Records for this exercise START
(** A packet of the file, whatever bytes the file holds. *)
Lemma next_packet_loop_safe n p fp h d p' fp' :
  next_packet_loop malloc_ok n p fp = (NPacket h d, p', fp') ->
  packet_ok h d /\ caplen h <= max_block_size /\ same_but_ifcount p p' /\
  (length (f_rest fp') < length (f_rest fp))%nat.
Proof using.
  revert p fp. induction n as [|n IH]; intros p fp; cbn [next_packet_loop]; [done|].
  destruct (read_block malloc_ok p fp) as [[e|[c|]] fp1] eqn:Hb; [done| |done].
  apply read_block_ok in Hb as [Hc Hb]. unfold lenZ in Hb.
  pose proof (next_block_same p c) as Hs.
  destruct (next_block p c) as [[f c'|e|k|] p1] eqn:Hn; [|done|done|].
  - intros [= Hf <- <-]. pose proof (next_block_fields _ _ _ _ _ Hn) as Hok.
    apply next_block_found in Hn. apply found_packet_ok in Hf as [? ?]; [|done].
    split_and!; try done; lia.
  - intros Hr. apply IH in Hr as (? & ? & ? & ?). split_and!; try done; [|lia].
    by transitivity p1.
Qed.

Lemma next_packet_loop_same n p fp :
  same_but_ifcount p (next_packet_loop malloc_ok n p fp).1.2 /\
  (length (f_rest (next_packet_loop malloc_ok n p fp).2) <= length (f_rest fp))%nat.
Proof using.
  revert p fp. induction n as [|n IH]; intros p fp; cbn [next_packet_loop]; [done|].
  pose proof (read_block_rest malloc_ok p fp) as Hb.
  destruct (read_block malloc_ok p fp) as [[e|[c|]] fp1]; simpl in Hb; [done| |done].
  pose proof (next_block_same p c) as Hs.
  destruct (next_block p c) as [[f c'|e|k|] p1]; try done.
  destruct (IH p1 fp1) as [? ?]. split; [by transitivity p1|lia].
Qed.
End Loop.

(** The only undefined behaviour is the shift of a power-of-two resolution. *)
Lemma process_idb_loop_undef fuel sw c s1 s2 r o n :
  process_idb_loop fuel sw c s1 s2 r o = IdbUndef n -> 32 <= n.
Proof.
  revert c s1 s2 r o. induction fuel as [|fuel IH]; intros c s1 s2 r o; cbn [process_idb_loop]; [done|].
  destruct (data_remaining c =? 0); [done|].
  destruct (get_opthdr_from_block_data sw c) as [|[[code length] c1]]; [done|].
  destruct (get_optvalue_from_block_data c1 length) as [|[v c2]]; [done|].
  destruct (code =? OPT_ENDOFOPT); [by destruct (negb _)|].
  destruct (code =? IF_TSRESOL).
  - destruct (negb _); [done|]. destruct s1; [done|]. cbv zeta.
    destruct (tsresol_of_opt _) as [t|] eqn:Ht.
    + destruct (t =? 0); [done|]. apply IH.
    + intros [= <-]. unfold tsresol_of_opt in Ht. destruct (negb _); [|done].
      destruct (Z.ltb_spec (u8 (get_le 0 4 v) .& 0x7F) 32); [done|lia].
  - destruct (code =? IF_TSOFFSET); [|apply IH].
    destruct (negb _); [done|]. destruct s2; [done|]. apply IH.
Qed.

Lemma next_block_undef p c n p' : next_block p c = (BUndef n, p') -> 32 <= n.
Proof.
  unfold next_block, next_idb, next_shb.
  repeat case_match; intros; simplify_eq.
  eapply process_idb_loop_undef. eassumption.
Qed.

Lemma next_packet_loop_undef malloc_ok k p fp n p' fp' :
  next_packet_loop malloc_ok k p fp = (NUndef n, p', fp') -> 32 <= n.
Proof.
  revert p fp. induction k as [|k IH]; intros p fp; cbn [next_packet_loop]; [done|].
  destruct (read_block malloc_ok p fp) as [[e|[c|]] fp1]; [done| |done].
  destruct (next_block p c) as [[f c'|e|m|] p1] eqn:Hn; [|done| |].
  - unfold found_packet. by repeat case_match.
  - intros [= -> <- <-]. by eapply next_block_undef.
  - apply IH.
Qed.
Records for this exercise END
Exercise objective —
Tally the lines above that contain the word "intros", and reply with only the number.

The answer —
9